Temos assistido a uma saída contínua de profissionais do SNS. O HBA tem dificuldades em atrair e fixar profissionais?

Sabemos que há muita oferta fora do SNS e os profissionais procuram alternativas e novos desafios. Há pessoas que saem e também quem queira ficar no SNS e até quem regresse, embora o número não seja tão alto. O SNS é um bem precioso, temos de o defender e lutar por ele. Não podemos ficar à espera, temos de pedir mais recursos. Ainda assim, temos de avançar com os recursos que temos, temos de nos reinventar, procurar soluções alternativas. Deste modo, temos conseguido avançar.

Que profissionais estão em falta no HBA?

Na parte clínica, temos falta de médicos, enfermeiros e farmacêuticos. Mas também nas áreas de gestão, uma vez que, como este hospital estava agregado a um grupo de saúde, algumas áreas de gestão estavam centralizadas, e as equipas eram reduzidas.

No caso dos médicos, que especialidades estão mais carenciadas?

A grande carência é na Anestesiologia. Já nem conheci parte dos médicos dessa especialidade, cerca de um terço saiu antes da transição. Isto tem um impacto transversal a todo o hospital, uma vez que a Anestesiologia não é só bloco operatório, é também consultas, meios complementares de diagnóstico e terapêutica (MCDT), etc. A falta de anestesistas tem um grande impacto. Já tivemos, por exemplo, a saída de oftalmologistas que não estavam a operar.

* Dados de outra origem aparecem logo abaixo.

(** One turn of [for _, variable := range variables]: the name is recorded
    unless it is known already, and the first occurrence of the variable in
    the query as rewritten so far becomes the quoted name. *)
Definition addVariable (st : list string * string) (variable : string)
  : list string * string :=
  let fieldName := sliceFrom 1 variable in
  let fields := if hasField (fst st) fieldName then fst st else fst st ++ [fieldName] in
  (fields, Replace1 (snd st) variable ("`" +:+ fieldName +:+ "`")).

(** The fields and the query after that loop. *)
Definition parseVariables (query : string) : list string * string :=
  fold_left addVariable (FindAllString query) ([], query).

(** One turn of [for _, f := range fields]: [f] is tracked unless it is
    [ID], and it is a query field when its variable stands before
    [order by] or there is no [order by]. *)
Definition classifyField (queryOrigin : string) (posOrderBy : Z)
    (acc : list string * list string) (f : string) : list string * list string :=
  let fieldsTracked := if String.eqb f "ID" then fst acc else fst acc ++ [f] in
  let pos := Index queryOrigin (":" +:+ f) in
  let fieldsQuery :=
    if (pos <? posOrderBy)%Z || (posOrderBy =? -1)%Z then snd acc ++ [f] else snd acc in
  (fieldsTracked, fieldsQuery).

(** The definition built from a [query] or [queryOne] tag ([isOne]) of an
    entity that has, or has not, a [FakeDelete bool] field. *)
Definition buildDefinition (hasFakeDelete isOne : bool) (queryOrigin : string)
  : cachedQueryDefinition :=
  let variables := FindAllString queryOrigin in
  let parsed := parseVariables queryOrigin in
  let fields :=
    if hasFakeDelete && (0 <? length variables)
    then fst parsed ++ ["FakeDelete"] else fst parsed in
  let query :=
    if String.eqb (snd parsed) "" then
      if hasFakeDelete then "`FakeDelete` = 0 ORDER BY `ID`" else "1 ORDER BY `ID`"
    else if hasFakeDelete then "`FakeDelete` = 0 AND " +:+ snd parsed
    else snd parsed in
  let queryLower := ToLower queryOrigin in
  let posOrderBy := Index queryLower "order by" in
  let classified := fold_left (classifyField queryOrigin posOrderBy) fields ([], []) in
  let fieldsOrder :=
    if (posOrderBy >? -1)%Z
    then map (sliceFrom 1) (FindAllString (sliceFrom (Z.to_nat posOrderBy) queryOrigin))
    else [] in
  {| Max := if isOne then 1%Z else 50000%Z;
     Query := query;
     TrackedFields := fst classified;
     QueryFields := snd classified;
     OrderFields := fieldsOrder |}.

(** ** What the specification says of the template builder *)

(** Stable de-duplication: every name is kept where it first occurs. *)
Fixpoint stableDedup (names : list string) : list string :=
  match names with
  | [] => []
  | x :: rest => x :: filter (λ y, y ≠ x) (stableDedup rest)
  end.

(** Every [:variableName] token rewritten to the quoted name, in one pass
    over the text; [inVar] tells that the characters of a token are being
    copied. *)
Fixpoint quoteVariables_from (inVar : bool) (s : string) : string :=
  match s with
  | EmptyString => if inVar then "`" else ""
  | String c s' =>
      if inVar && isAlnum c then String c (quoteVariables_from true s')
      else
        let close := if inVar then "`" else "" in
        match isColon c, takeAlnum s' with
        | true, String _ _ => close +:+ "`" +:+ quoteVariables_from true s'
        | _, _ => close +:+ String c (quoteVariables_from false s')
        end
  end.

Definition quoteVariables (s : string) : string := quoteVariables_from false s.

(** The names of the tokens of a template, in the order they are written. *)
Definition variableNames (s : string) : list string :=
  map (sliceFrom 1) (FindAllString s).

(** The test of the loop over the fields,
    [strings.Index(queryOrigin, ":"+f) < posOrderBy || posOrderBy == -1]:
    the text [:f] is first found before [order by], be it at the head of
    a longer variable, or the template has no [order by]. *)
Definition beforeOrderBy (query f : string) : bool :=
  (Index query (":" +:+ f) <? Index (ToLower query) "order by")%Z
  || (Index (ToLower query) "order by" =? -1)%Z.

(** The fields of a template: the names of its variables, each once, and
    [FakeDelete] after them when the entity has that column and the
    template has a variable. *)
Definition templateFields (hasFakeDelete : bool) (query : string) : list string :=
  stableDedup (variableNames query)
  ++ if hasFakeDelete && (0 <? length (variableNames query)) then ["FakeDelete"] else [].
(** [AVAILABILITY_OPTIONS] of src/config/constants; the dash between the
    hours is U+2013. *)
Definition hours (label from to : string) : jsstring :=
  lit label ++ lit " (" ++ lit from ++ [0x2013%N] ++ lit to ++ lit ")".

Definition morning : jsstring := hours "Morning" "09:00" "12:00".
Definition earlyAfternoon : jsstring :=
  hours "Early afternoon" "12:00" "15:00".
Definition lateAfternoon : jsstring := hours "Late afternoon" "15:00" "18:00".
Definition evening : jsstring := hours "Evening" "18:00" "21:00".
Definition lateEvening : jsstring := hours "Late evening" "21:00" "23:00".
Definition flexible : jsstring := lit "I'm flexible / decide with the group".

Definition AVAILABILITY_OPTIONS : list jsstring :=
  [ morning; earlyAfternoon; lateAfternoon; evening; lateEvening; flexible ].

(** [s.split(sep)[0]] for a non-empty separator: what stands before the
    first occurrence of [sep]. *)
Fixpoint beforeFirst (sep s : jsstring) : jsstring :=
  match s with
  | [] => []
  | c :: s' => if startsWith sep s then [] else c :: beforeFirst sep s'
  end.

(** [s.split(sep)] for a separator of one code unit. *)
Fixpoint splitOn (sep : N) (s : jsstring) : list jsstring :=
  match s with
  | [] => [[]]
  | c :: s' =>
      if (c =? sep)%N then [] :: splitOn sep s'
      else
        match splitOn sep s' with
        | segment :: segments => (c :: segment) :: segments
        | [] => [[c]]
        end
  end.

(** [items.join(sep)]. *)
Fixpoint join (sep : jsstring) (items : list jsstring) : jsstring :=
  match items with
  | [] => []
  | item :: rest =>
      match rest with
      | [] => item
      | _ :: _ => item ++ sep ++ join sep rest
      end
  end.

(** [parseCommaSeparatedList(csvString)] on a cell. *)
Definition parseCommaSeparatedList (csvString : option jsstring)
  : list jsstring :=
  if otruthy csvString then
    filter (fun item => (0 <? List.length item)%nat)
           (map trim (splitOn 44 (orEmpty csvString)))
  else [].

(** The pattern of [validateEmail] is that of [isValidEmail]. *)
Definition validateEmail (email : option jsstring) : option jsstring :=
  if otruthy email then
    let emailStr := trim (orEmpty email) in
    if Regex.test TextUtils.emailRegex emailStr then Some emailStr else None
  else None.

(** The pattern of [validatePhone]: [^[\d\s\-\+\(\)\.]+$]. *)
Definition phoneChar (c : N) : bool :=
  (isDigit c || isWhiteSpace c || (c =? 45) || (c =? 43) || (c =? 40)
   || (c =? 41) || (c =? 46))%N.

Definition phoneRegex : Regex.regex := Regex.Plus (Regex.Class phoneChar).

(** [validatePhone(phone)] on a cell. *)
Definition validatePhone (phone : option jsstring) : option jsstring :=
  if otruthy phone then
    let phoneStr := trim (orEmpty phone) in
    if Regex.test phoneRegex phoneStr && (7 <=? List.length phoneStr)%nat
    then Some phoneStr else None
  else None.

Section WithBuiltins.
Context {B : Builtins}.

(** The test of the loop of [mapAvailabilityOption] for one option. *)
Definition optionMatches (answer option : jsstring) : bool :=
  let optionKey := beforeFirst (lit " (") (toLowerCase option) in
  let firstWord := beforeFirst (lit " ") optionKey in
  includes firstWord answer || includes optionKey answer.

(** [mapAvailabilityOption(rawAnswer)] on a cell. *)
Definition mapAvailabilityOption (rawAnswer : option jsstring)
  : option jsstring :=
  if otruthy rawAnswer then
    let answer := toLowerCase (orEmpty rawAnswer) in
    match find (optionMatches answer) AVAILABILITY_OPTIONS with
    | Some option => Some option
    | None =>
        if includes (lit "flex") answer then Some flexible else None
    end
  else None.

(** [validateInternSearcherType(value)] on a cell. *)
Definition validateInternSearcherType (value : option jsstring)
  : option jsstring :=
  if otruthy value then
    let normalized := toLowerCase (trim (orEmpty value)) in
    if jsstring_eqb normalized (lit "intern") then Some (lit "Intern")
    else if jsstring_eqb normalized (lit "searcher")
         then Some (lit "Searcher")
    else None
  else None.

End WithBuiltins.

End Validation.

(* ================================================================== *)
(** ** src/processors/founderProcessor: the priority properties *)

Module FounderProperties.

(** [buildFounderProperties]: [priorityRanking]. *)
Definition priorityRanking (founderRow : Row) : list jsstring :=
  if otruthy (cell founderRow 105)
  then Validation.parseCommaSeparatedList (cell founderRow 104)
  else [].

(** The name of the property of rank [i + 1]. *)
Definition priorityName (i : nat) : jsstring :=
  showNat (i + 1) ++ lit ". Priority (18 months)".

Neste momento, é difícil atrair profissionais para o HBA?

Temos sempre a hipótese de fazer contratos de substituição. Agora, muitas das vezes, o que acontece é que, quando as pessoas saem, sai com elas a diferenciação. Quando vamos ao mercado recrutar, muitas vezes esse elemento não vem fazer o que o elemento que saiu fazia. Isso causa dificuldades acrescidas na gestão diária.

O que está o HBA a oferecer aos profissionais de saúde, nomeadamente aos médicos, para os atrair? Os projetos e investigação são elementos de atração importantes?

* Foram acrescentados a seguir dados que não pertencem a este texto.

Lemma block_ok_last_weak_free blk sr wr cs al d :
  block_ok strict og (Some blk) sr (S wr) cs al ->
  Z.of_nat (S wr) < size_t_modulus ->
  shared_count blk = 0 ->
  size_t_decr (weak_count blk) = 0 ->
  is_deallocation d = true ->
  ev_shared d = shared_count blk ->
  ev_weak d = size_t_decr (weak_count blk) ->
  block_ok strict og None sr wr (cs ++ [d]) al.
Proof.
  intros ((Hs & Hw & Hpos & Hal) & (tds & ds & Hcs & Htd & Hds & -> & Hz) & Ht & Hog) Hb Hz'.
  rewrite Hw, size_t_decr_small by lia. intros Hn Hd Hds' Hdw.
  assert (is_teardown d = false) as Hdt.
  { destruct d as [? ? ? []]; simpl in *; done. }
  assert (sr = 0%nat) as -> by lia.
  assert (wr = 0%nat) as -> by lia.
  split_and!.
  - done.
  - exists tds, [d]. rewrite app_nil_r in Hcs. subst cs al. split_and!; simpl.
    + done.
    + done.
    + repeat constructor; (done || congruence).
    + by apply Hz.
    + done.
  - intros Hstrict. specialize (Ht Hstrict).
    unfold block_torn_once in *. simpl in *.
    rewrite filter_app, length_app, Ht. subst al. simpl.
    rewrite ?bool_decide_eq_false_2 by lia. simpl.
    rewrite filter_cons_False; [done|]. congruence.
  - intros Hstrict v0 Hv0. destruct (Hog Hstrict v0 Hv0) as (? & Hv & Hf).
    split_and!; [done|done|].
    apply Forall_app. split; [done|]. repeat constructor. congruence.
Qed.
End block_transitions.

(** *** The invariant through the constructors, destructors and swaps *)

Lemma strong_refs_bounded l s : bounded s -> Z.of_nat (strong_refs l s) + 1 < size_t_modulus.
Proof.
  unfold bounded, owners, strong_refs. intros.
  pose proof (refs_le_size block l (strong s)). lia.
Qed.

Lemma weak_refs_bounded l s : bounded s -> Z.of_nat (weak_refs l s) + 1 < size_t_modulus.
Proof.
  unfold bounded, owners, weak_refs. intros.
  pose proof (refs_le_size wblock l (weak s)). lia.
Qed.

Lemma calls_of_app l tr es : calls_of l (tr ++ es) = calls_of l tr ++ calls_of l es.
Proof. apply filter_app. Qed.

Lemma calls_of_other l l' n m c : l ≠ l' -> calls_of l' [mkEvent l n m c] = [].
Proof. intros. unfold calls_of. by rewrite filter_cons_False. Qed.

Lemma calls_of_other2 l l' n m c n' m' c' :
  l ≠ l' -> calls_of l' [mkEvent l n m c; mkEvent l n' m' c'] = [].
Proof. intros. unfold calls_of. rewrite filter_cons_False by done. by rewrite filter_cons_False. Qed.

Lemma calls_of_same l n m c : calls_of l [mkEvent l n m c] = [mkEvent l n m c].
Proof. unfold calls_of. by rewrite filter_cons_True. Qed.

Lemma calls_of_same2 l n m c n' m' c' :
  calls_of l [mkEvent l n m c; mkEvent l n' m' c'] = [mkEvent l n m c; mkEvent l n' m' c'].
Proof. unfold calls_of. rewrite filter_cons_True by done. by rewrite filter_cons_True. Qed.

Lemma is_teardown_call n m l v : is_teardown (mkEvent l n m (teardown_call v)) = true.
Proof. by destruct v. Qed.

Lemma is_deallocation_call n m l v : is_deallocation (mkEvent l n m (deallocate_call v)) = true.
Proof. by destruct v. Qed.

(** An owner bound to [l] makes [l] a block with a positive count. *)
Lemma Inv_strong_bound strict Ω s x v l :
  Inv strict Ω s -> strong s !! x = Some v -> block v = Some l ->
  ∃ blk, heap s !! l = Some blk ∧ shared_count blk ≠ 0.
Proof.
  intros HI Hx Hv. destruct (HI l) as (Hc & _).
  pose proof (refs_lookup_pos block l x v (strong s) Hx Hv) as Hpos.
  fold (strong_refs l s) in Hpos.
  destruct (heap s !! l) as [blk|]; simpl in Hc.
  - exists blk. split; [done|]. lia.
  - lia.
Qed.

Lemma Inv_weak_bound strict Ω s w v l :
  Inv strict Ω s -> weak s !! w = Some v -> wblock v = Some l ->
  ∃ blk, heap s !! l = Some blk ∧ weak_count blk ≠ 0.
Proof.
  intros HI Hw Hv. destruct (HI l) as (Hc & _).
  pose proof (refs_lookup_pos wblock l w v (weak s) Hw Hv) as Hpos.
  fold (weak_refs l s) in Hpos.
  destruct (heap s !! l) as [blk|]; simpl in Hc.
  - exists blk. split; [done|]. lia.
  - lia.
Qed.

(** Storage the allocator has not handed out holds no block. *)
Lemma Inv_next_fresh strict Ω s : Inv strict Ω s -> heap s !! next s = None.
Proof.
  intros HI. destruct (HI (next s)) as (Hc & _).
  destruct (heap s !! next s); [|done].
  destruct Hc as (_ & _ & _ & Hal). unfold allocated in Hal.
  apply bool_decide_eq_true in Hal. lia.
Qed.

Lemma Inv_unallocated strict Ω s :
  Inv strict Ω s ->
  strong_refs (next s) s = 0%nat ∧ weak_refs (next s) s = 0%nat ∧
  calls_of (next s) (trace s) = [].
Proof.
  intros HI. pose proof (Inv_next_fresh _ _ _ HI) as Hn.
  pose proof (HI (next s)) as H. rewrite Hn in H.
  destruct H as ((Hs & Hw) & (tds & ds & Hcs & _ & _ & Hm) & _).
  unfold allocated in Hm. rewrite bool_decide_eq_false_2 in Hm by lia.
  destruct Hm as [-> ->]. by rewrite Hcs.
Qed.

Lemma Inv_unallocated_ok strict Ω s :
  Inv strict Ω s -> block_ok (strict (next s)) (Ω (next s)) None 0 0 [] false.
Proof.
  intros HI. destruct (Inv_unallocated _ _ _ HI) as (Hs & Hw & Hc).
  pose proof (Inv_next_fresh _ _ _ HI) as Hn.
  pose proof (HI (next s)) as H. rewrite Hn, Hs, Hw, Hc in H.
  unfold allocated in H. by rewrite bool_decide_eq_false_2 in H by lia.
Qed.

Lemma allocated_succ l s :
  l ≠ next s -> bool_decide (l < Pos.succ (next s))%positive = allocated l s.
Proof. intros. unfold allocated. apply bool_decide_ext. lia. Qed.

Ltac inv_frame HI l' :=
  specialize (HI l'); unfold strong_refs, weak_refs, allocated in *; simpl in *.

Lemma SharedPtr_default_inv strict Ω x s s' :
  Inv strict Ω s -> SharedPtr_default x s = Ok tt s' ->
  Inv strict Ω s' ∧ owners s' = S (owners s).
Proof.
  intros HI Hrun. rewrite SharedPtr_default_eq in Hrun.
  destruct (strong s !! x) eqn:Hx; [done|]. simplify_eq. split.
  - intros l'. inv_frame HI l'. by rewrite refs_insert_fresh.
  - unfold owners. simpl. by rewrite map_size_insert_None.
Qed.

Lemma SharedPtr_from_raw_inv strict Ω x p del alloc s s' :
  Inv strict Ω s -> SharedPtr_from_raw x p del alloc true s = Ok tt s' ->
  Inv strict Ω s' ∧ owners s' = S (owners s).
Proof.
  intros HI Hrun. rewrite SharedPtr_from_raw_eq in Hrun.
  destruct (strong s !! x) eqn:Hx; [done|].
  pose proof (Inv_next_fresh _ _ _ HI) as Hn. rewrite Hn in Hrun. simplify_eq. split.
  - intros l'. destruct (decide (l' = next s)) as [->|Hne].
    + destruct (Inv_unallocated _ _ _ HI) as (Hs & Hw & Hc).
      pose proof (Inv_unallocated_ok _ _ _ HI) as Hun.
      unfold strong_refs, weak_refs, allocated in *. simpl.
      rewrite lookup_insert_eq, refs_insert_fresh, decide_True, Hs, Hw, Hc by done.
      rewrite bool_decide_eq_true_2 by lia.
      by apply block_ok_alloc, Inv_unallocated_ok.
    + inv_frame HI l'.
      rewrite lookup_insert_ne, refs_insert_fresh, decide_False by (simpl; congruence).
      fold (allocated l' s). by rewrite allocated_succ.
  - unfold owners. simpl. by rewrite map_size_insert_None.
Qed.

A investigação sempre fez parte do ADN desta casa e mantivemos. Além disso, temos ferramentas do SNS, com as quais avançámos desde início, que passam por estímulos à produção adicional, e que são importantes para melhorar o acesso. Fizemos no caso da Anestesiologia, MCDTs no caso da Imagiologia, Oftalmologia. Queremos alargar a outras áreas e avançar também com Centros de Responsabilidade Integrados (CRI), que dependem da proposta dos serviços. É um instrumento que está a ser bastante utilizado em vários hospitais, e não queremos ficar para trás.

Médicos. “A grande carência é na Anestesiologia, o que tem impacto em todo o hospital”

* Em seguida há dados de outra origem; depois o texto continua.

Lemma Membership_handle_other r member monthly_cost repo txn :
  amount txn ≠ monthly_cost →
  handle (Membership r member monthly_cost) repo txn
  = handle DEFAULT_HANDLER repo txn.
Proof.
  intros Hne. simpl. unfold Membership_handle.
  by rewrite bool_decide_eq_true_2 by (intros Heq; by apply Hne).
Qed.

(** C3: a Membership handler facing a record whose amount equals the
    monthly fee builds a transaction of four postings (the two money
    postings, +1 MEMBERSHIP_MONTH on the asset-side membership account and -1
    on the liability account of the configured member) tagged
    ["membership"]; on any other amount it is the default handler that
    answers, with two postings and no tag.  In both cases a transaction is
    built as soon as the account registry resolves the record's account. *)
Theorem C3_membership_exact_fee r member monthly_cost repo txn :
  let self := Membership r member monthly_cost in
  let txn' := dataclasses_replace txn r in
  (amount txn = monthly_cost →
     (∀ t, handle self repo txn = Ok t →
        length (postings t) = 4%nat
        ∧ tags t = {[ "membership" ]}
        ∧ ∃ acct,
            config_accounts repo !! account txn' = Some acct
            ∧ postings t =
              [ mkPosting acct (mkAmount (amount txn') (currency txn'))
                          None None ∅ None;
                mkPosting (source_type self txn' ++ ":Membership")%string
                          (mkAmount (Decimal_neg (amount txn')) (currency txn'))
                          None None ∅ None;
                mkPosting "Assets:Membership"
                          (mkAmount 100 "MEMBERSHIP_MONTH")
                          None None ∅ None;
                mkPosting ("Liabilities:Members:" ++ member)%string
                          (mkAmount (-100) "MEMBERSHIP_MONTH")
                          None None ∅ None ])
     ∧ (is_Some (config_accounts repo !! account txn') →
        ∃ t, handle self repo txn = Ok t))
  ∧ (amount txn ≠ monthly_cost →
     handle self repo txn = handle DEFAULT_HANDLER repo txn
     ∧ (∀ t, handle self repo txn = Ok t →
          length (postings t) = 2%nat ∧ tags t = ∅)
     ∧ (is_Some (config_accounts repo !! account txn) →
        ∃ t, handle self repo txn = Ok t)).
Proof.
  intros self txn'. split.
  - intros Hfee. split.
    + intros t Ht.
      apply Membership_handle_fee in Ht as (acct & Hacct & ->); [|done].
      repeat split. by exists acct.
    + intros [acct Hacct]. subst self. simpl. unfold Membership_handle.
      rewrite bool_decide_eq_false_2 by (intros Hne; by apply Hne).
      destruct (Handler_handle_registered (Membership r member monthly_cost)
                  repo txn acct Hacct) as [t0 ->].
      simpl. eauto.
  - intros Hne. subst self. rewrite Membership_handle_other by done.
    split; [done|]. split.
    + intros t Ht. by apply handle_default_Ok in Ht as (acct & _ & ->).
    + apply handle_default_registered.
Qed.

(** C7, amended: a handler that builds the transaction itself (every handler
    but a Membership handler declining an amount that is not its fee) applies
    its replacement map first: date, payee, narration and the two money
    postings come from the replaced record.  The metadata entry is the
    reference of the record as received, before replacement. *)
Theorem C7_replaced_except_reference self repo txn t :
  (∀ r member monthly_cost,
      self = Membership r member monthly_cost → amount txn = monthly_cost) →
  handle self repo txn = Ok t →
  let txn' := dataclasses_replace txn (replacements self) in
  txn_date t = booking_date txn'
  ∧ payee t = counterparty_name txn'
  ∧ narration t = message txn'
  ∧ (∃ acct,
        config_accounts repo !! account txn' = Some acct
        ∧ take 2 (postings t) =
          [ mkPosting acct (mkAmount (amount txn') (currency txn'))
                      None None ∅ None;
            mkPosting (source_type self txn' ++ ":"
                       ++ default_source self txn')%string
                      (mkAmount (Decimal_neg (amount txn')) (currency txn'))
                      None None ∅ None ])
  ∧ meta t = {[ "reference" := reference txn ]}.
Proof.
  intros Hfee Ht txn'.
  destruct self as [r | r category | r member monthly_cost].
  - apply Handler_handle_Ok in Ht as (acct & Hacct & ->).
    repeat split. by exists acct.
  - apply Handler_handle_Ok in Ht as (acct & Hacct & ->).
    repeat split. by exists acct.
  - apply Membership_handle_fee in Ht as (acct & Hacct & ->); [|by eapply Hfee].
    repeat split. by exists acct.
Qed.

(** ** Loading the extracts *)

Lemma index_txns_snoc txns txn (m : gmap string XlTransaction) :
  index_txns (txns ++ [txn]) m
  = if bool_decide (reference txn = "") then index_txns txns m
    else <[reference txn := txn]> (index_txns txns m).
Proof. unfold index_txns. by rewrite foldl_app. Qed.

Lemma index_txns_app txns1 txns2 (m : gmap string XlTransaction) :
  index_txns (txns1 ++ txns2) m = index_txns txns2 (index_txns txns1 m).
Proof. unfold index_txns. by rewrite foldl_app. Qed.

Como é que avalia o acesso dos utentes da HBA neste momento?

As saídas de profissionais e as reduções de horário condicionam a resposta. Também a procura e a referenciação por via dos Cuidados de Saúde Primários, que esteve suspensa durante dois anos devido à pandemia, está a retomar a normalidade. Por isso, a lista de espera para consultas e cirurgias tem vindo a aumentar. Por estas razões, o acesso está condicionado. Temos de fazer mais para conseguirmos responder ao aumento da procura.

Muitos hospitais já estão a realizar mais cirurgias e consultas este ano em comparação com o último ano pré-pandémico (2019). É o caso do HBA?

Não tenho informação em relação ao passado. Relativamente ao que temos no contrato-programa com a ARS, estamos bastante alinhados com aquilo com que nos comprometemos. Onde temos maior quebra é na área do internamento, nomeadamente na Ginecologia-Obstetrícia.

Que projetos o HBA tem intenção de iniciar em breve?

Para além dos CRI, de que já lhe falei, estamos a dar prioridade à saúde mental na comunidade e estaremos em condições de implementar equipas de Psiquiatria no terreno em 2023. A psiquiatria é uma área em que temos tido boa resposta – o Ministério aumentou as vagas para psiquiatras.

Outra área em que estamos a apostar é a Hospitalização Domiciliária, em que colocámos um doente – o objetivo é alargar este tipo de resposta, que tem bons resultados. Minimiza os riscos de infeções hospitalares e permite uma recuperação mais rápida dos doentes.

Queremos também avançar com alguns projetos de literacia em saúde, na área da Imunoalergologia com as crianças, ou, por exemplo, na área da Diabetologia.